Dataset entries
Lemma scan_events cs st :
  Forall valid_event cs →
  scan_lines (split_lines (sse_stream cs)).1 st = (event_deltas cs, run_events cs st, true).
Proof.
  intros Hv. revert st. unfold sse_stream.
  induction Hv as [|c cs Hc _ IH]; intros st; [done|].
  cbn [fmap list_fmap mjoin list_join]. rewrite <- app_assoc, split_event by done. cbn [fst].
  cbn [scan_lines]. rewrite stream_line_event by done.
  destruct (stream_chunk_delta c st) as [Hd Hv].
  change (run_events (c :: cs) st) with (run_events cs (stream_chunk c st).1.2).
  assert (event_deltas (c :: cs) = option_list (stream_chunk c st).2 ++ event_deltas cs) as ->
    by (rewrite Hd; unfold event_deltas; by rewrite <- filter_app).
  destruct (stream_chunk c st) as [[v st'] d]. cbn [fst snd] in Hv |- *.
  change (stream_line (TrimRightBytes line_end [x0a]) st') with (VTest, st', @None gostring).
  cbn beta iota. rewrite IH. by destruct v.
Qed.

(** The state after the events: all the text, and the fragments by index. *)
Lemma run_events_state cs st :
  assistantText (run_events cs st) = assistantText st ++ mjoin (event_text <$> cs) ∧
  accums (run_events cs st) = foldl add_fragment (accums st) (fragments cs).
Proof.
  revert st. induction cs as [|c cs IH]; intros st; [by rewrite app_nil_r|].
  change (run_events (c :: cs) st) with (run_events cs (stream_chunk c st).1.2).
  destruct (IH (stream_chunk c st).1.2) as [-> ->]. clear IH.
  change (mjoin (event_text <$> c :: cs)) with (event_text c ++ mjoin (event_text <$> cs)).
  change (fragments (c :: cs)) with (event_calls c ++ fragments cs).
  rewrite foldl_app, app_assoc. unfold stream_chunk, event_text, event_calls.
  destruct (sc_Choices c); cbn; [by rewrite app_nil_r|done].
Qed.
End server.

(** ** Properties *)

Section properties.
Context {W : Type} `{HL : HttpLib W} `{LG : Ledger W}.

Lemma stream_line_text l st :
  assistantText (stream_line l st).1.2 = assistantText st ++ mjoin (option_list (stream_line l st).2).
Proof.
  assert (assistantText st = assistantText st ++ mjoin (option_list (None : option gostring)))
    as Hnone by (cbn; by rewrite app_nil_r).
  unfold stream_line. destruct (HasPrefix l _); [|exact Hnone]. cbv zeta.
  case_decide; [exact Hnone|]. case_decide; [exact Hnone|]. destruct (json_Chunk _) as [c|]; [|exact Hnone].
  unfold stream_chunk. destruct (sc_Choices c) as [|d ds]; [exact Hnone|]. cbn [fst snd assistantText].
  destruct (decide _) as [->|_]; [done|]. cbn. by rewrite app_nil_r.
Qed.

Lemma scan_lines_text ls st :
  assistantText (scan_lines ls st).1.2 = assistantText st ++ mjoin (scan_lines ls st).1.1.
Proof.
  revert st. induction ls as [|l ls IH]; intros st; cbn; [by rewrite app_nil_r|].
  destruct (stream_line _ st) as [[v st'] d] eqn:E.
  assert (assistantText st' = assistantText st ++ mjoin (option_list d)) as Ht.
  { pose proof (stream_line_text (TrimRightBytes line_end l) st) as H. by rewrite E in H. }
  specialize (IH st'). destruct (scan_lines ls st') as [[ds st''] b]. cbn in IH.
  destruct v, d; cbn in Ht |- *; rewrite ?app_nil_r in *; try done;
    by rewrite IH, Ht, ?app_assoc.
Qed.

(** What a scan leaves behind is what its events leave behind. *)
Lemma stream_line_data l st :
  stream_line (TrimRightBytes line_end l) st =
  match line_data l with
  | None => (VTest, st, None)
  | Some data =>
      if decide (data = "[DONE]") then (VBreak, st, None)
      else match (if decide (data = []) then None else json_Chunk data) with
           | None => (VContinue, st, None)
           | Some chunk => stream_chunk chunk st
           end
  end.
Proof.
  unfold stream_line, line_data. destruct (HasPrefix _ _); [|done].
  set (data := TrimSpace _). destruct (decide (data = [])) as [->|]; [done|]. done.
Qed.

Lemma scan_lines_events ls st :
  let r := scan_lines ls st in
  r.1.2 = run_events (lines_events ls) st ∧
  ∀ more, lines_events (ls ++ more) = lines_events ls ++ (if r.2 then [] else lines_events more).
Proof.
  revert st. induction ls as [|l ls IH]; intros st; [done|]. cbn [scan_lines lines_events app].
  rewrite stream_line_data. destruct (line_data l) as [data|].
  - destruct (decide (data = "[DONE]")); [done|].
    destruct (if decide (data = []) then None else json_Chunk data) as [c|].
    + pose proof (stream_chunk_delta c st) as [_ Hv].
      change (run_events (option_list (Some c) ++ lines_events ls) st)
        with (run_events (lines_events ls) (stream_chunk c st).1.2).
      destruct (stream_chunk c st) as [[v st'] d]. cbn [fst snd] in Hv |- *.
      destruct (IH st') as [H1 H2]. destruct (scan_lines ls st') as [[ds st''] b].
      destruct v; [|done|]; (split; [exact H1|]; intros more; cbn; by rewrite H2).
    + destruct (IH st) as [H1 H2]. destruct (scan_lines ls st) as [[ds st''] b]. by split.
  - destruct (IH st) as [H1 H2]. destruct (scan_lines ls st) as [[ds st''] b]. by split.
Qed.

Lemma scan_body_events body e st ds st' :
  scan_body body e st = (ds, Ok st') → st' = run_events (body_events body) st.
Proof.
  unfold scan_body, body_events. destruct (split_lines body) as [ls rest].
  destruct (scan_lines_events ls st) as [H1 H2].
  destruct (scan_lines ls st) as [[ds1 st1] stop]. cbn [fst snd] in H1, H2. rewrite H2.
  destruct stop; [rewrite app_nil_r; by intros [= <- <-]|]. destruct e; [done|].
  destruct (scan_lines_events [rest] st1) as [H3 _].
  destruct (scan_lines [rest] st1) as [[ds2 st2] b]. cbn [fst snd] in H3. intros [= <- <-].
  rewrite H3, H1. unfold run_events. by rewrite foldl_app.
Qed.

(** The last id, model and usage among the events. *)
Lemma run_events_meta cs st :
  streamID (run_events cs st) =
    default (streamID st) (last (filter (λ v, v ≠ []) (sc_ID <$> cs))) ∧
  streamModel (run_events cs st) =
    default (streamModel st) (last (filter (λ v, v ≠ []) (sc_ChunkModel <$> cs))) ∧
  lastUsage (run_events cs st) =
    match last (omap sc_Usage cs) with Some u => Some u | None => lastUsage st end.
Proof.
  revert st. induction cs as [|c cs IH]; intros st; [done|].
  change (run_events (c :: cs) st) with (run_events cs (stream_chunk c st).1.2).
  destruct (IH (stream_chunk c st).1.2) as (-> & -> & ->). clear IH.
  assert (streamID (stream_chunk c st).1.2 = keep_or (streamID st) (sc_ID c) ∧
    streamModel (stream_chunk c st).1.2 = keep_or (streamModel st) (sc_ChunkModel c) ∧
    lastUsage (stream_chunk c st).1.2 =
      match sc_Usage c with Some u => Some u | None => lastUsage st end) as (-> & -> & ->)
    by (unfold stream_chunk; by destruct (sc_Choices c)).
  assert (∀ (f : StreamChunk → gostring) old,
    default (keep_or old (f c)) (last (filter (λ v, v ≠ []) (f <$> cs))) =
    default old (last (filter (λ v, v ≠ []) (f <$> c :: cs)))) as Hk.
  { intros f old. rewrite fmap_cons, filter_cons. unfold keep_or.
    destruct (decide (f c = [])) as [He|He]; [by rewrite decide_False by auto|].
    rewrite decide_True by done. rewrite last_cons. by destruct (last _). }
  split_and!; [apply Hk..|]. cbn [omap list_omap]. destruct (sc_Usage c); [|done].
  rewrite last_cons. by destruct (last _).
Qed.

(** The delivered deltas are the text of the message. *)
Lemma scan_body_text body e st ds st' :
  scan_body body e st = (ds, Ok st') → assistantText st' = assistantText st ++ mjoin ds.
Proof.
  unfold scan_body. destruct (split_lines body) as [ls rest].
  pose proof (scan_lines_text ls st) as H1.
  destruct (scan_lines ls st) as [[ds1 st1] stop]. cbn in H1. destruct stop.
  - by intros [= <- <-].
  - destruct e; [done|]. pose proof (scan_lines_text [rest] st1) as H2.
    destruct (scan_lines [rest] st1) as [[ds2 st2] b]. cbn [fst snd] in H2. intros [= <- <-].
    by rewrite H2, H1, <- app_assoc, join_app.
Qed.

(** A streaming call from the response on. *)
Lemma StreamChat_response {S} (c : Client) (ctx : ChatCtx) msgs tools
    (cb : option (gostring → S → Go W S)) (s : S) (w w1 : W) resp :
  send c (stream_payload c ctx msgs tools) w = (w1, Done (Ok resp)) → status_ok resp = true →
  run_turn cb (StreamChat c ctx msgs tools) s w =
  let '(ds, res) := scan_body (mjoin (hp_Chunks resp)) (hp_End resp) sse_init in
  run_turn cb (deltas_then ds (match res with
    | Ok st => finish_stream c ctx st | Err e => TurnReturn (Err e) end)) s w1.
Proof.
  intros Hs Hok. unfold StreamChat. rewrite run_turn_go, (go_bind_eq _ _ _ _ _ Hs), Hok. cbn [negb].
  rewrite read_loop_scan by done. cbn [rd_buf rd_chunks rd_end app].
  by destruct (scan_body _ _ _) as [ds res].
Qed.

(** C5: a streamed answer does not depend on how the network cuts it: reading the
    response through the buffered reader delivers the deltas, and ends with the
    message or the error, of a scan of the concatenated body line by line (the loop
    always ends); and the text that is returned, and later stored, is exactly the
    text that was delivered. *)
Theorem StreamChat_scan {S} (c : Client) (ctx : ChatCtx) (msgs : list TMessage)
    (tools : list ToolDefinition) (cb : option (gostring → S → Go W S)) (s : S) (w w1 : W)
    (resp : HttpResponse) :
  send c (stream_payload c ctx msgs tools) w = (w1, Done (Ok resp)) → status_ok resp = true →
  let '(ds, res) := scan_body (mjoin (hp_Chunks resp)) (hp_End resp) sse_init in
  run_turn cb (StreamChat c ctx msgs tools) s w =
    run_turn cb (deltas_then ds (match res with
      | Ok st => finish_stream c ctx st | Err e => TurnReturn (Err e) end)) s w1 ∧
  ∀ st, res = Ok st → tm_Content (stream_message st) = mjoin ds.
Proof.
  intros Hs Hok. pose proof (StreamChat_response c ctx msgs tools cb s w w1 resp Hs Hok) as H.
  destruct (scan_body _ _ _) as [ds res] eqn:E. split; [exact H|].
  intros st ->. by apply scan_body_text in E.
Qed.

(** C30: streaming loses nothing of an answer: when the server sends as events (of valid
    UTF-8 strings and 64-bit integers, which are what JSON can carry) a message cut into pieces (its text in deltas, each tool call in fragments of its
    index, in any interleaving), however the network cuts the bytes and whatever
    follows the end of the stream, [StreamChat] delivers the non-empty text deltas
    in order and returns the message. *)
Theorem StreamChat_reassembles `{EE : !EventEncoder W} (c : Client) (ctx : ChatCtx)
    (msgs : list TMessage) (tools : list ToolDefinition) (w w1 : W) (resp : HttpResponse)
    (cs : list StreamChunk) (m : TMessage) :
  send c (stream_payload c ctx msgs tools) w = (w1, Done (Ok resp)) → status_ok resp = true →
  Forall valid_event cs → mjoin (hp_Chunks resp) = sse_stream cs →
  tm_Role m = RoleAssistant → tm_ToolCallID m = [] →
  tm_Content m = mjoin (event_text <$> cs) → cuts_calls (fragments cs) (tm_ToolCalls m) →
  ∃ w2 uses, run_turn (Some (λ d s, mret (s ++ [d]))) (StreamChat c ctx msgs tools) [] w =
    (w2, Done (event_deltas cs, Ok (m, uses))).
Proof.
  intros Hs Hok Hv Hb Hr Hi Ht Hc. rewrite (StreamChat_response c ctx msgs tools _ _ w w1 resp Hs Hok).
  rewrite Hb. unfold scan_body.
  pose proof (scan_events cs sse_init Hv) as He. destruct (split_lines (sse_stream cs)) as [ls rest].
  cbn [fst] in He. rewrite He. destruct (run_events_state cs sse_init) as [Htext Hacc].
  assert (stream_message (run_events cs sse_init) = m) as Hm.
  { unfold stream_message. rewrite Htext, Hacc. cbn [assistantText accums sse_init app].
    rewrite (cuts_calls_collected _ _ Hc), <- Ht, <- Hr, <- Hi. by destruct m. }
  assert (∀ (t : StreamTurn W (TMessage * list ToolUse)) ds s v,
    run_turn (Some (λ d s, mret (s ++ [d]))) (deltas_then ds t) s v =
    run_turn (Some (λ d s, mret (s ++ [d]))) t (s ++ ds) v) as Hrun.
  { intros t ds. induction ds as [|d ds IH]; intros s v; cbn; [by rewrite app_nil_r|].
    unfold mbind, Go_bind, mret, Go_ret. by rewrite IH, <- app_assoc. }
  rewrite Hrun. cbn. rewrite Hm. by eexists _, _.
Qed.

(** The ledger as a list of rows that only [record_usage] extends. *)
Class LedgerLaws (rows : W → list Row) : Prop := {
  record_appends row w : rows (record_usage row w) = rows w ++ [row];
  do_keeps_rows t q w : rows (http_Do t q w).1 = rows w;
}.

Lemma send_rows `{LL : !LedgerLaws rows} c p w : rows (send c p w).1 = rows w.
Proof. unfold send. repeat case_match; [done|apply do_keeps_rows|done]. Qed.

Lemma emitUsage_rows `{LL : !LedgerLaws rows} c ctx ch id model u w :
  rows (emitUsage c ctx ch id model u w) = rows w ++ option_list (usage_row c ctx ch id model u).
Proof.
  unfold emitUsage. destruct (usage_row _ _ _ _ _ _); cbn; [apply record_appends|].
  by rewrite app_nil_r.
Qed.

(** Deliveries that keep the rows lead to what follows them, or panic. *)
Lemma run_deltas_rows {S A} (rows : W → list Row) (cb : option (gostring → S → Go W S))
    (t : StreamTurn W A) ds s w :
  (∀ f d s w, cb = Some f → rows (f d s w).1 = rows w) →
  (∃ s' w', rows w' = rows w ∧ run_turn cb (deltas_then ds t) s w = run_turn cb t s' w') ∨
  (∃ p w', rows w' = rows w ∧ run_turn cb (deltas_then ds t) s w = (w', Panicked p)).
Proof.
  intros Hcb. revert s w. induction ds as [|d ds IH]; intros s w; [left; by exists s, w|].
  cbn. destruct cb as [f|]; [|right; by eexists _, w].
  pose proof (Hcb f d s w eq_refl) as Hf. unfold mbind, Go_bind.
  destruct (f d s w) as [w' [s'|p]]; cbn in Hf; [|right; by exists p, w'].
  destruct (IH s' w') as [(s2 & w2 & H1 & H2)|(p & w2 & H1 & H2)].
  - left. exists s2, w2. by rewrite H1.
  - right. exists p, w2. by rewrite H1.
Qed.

:: Exercise objective ::
Copy the lines above exactly. Start with the line containing "always ends); and", end with the line containing "(msgs : list TMessage) (tools", and include both.

:: Solution to the problem ::
    always ends); and the text that is returned, and later stored, is exactly the
    text that was delivered. *)
Theorem StreamChat_scan {S} (c : Client) (ctx : ChatCtx) (msgs : list TMessage)
    (tools : list ToolDefinition) (cb : option (gostring → S → Go W S)) (s : S) (w w1 : W)
    (resp : HttpResponse) :
  send c (stream_payload c ctx msgs tools) w = (w1, Done (Ok resp)) → status_ok resp = true →
  let '(ds, res) := scan_body (mjoin (hp_Chunks resp)) (hp_End resp) sse_init in
  run_turn cb (StreamChat c ctx msgs tools) s w =
    run_turn cb (deltas_then ds (match res with
      | Ok st => finish_stream c ctx st | Err e => TurnReturn (Err e) end)) s w1 ∧
  ∀ st, res = Ok st → tm_Content (stream_message st) = mjoin ds.
Proof.
  intros Hs Hok. pose proof (StreamChat_response c ctx msgs tools cb s w w1 resp Hs Hok) as H.
  destruct (scan_body _ _ _) as [ds res] eqn:E. split; [exact H|].
  intros st ->. by apply scan_body_text in E.
Qed.

(** C30: streaming loses nothing of an answer: when the server sends as events (of valid
    UTF-8 strings and 64-bit integers, which are what JSON can carry) a message cut into pieces (its text in deltas, each tool call in fragments of its
    index, in any interleaving), however the network cuts the bytes and whatever
    follows the end of the stream, [StreamChat] delivers the non-empty text deltas
    in order and returns the message. *)
Theorem StreamChat_reassembles `{EE : !EventEncoder W} (c : Client) (ctx : ChatCtx)
    (msgs : list TMessage) (tools : list ToolDefinition) (w w1 : W) (resp : HttpResponse)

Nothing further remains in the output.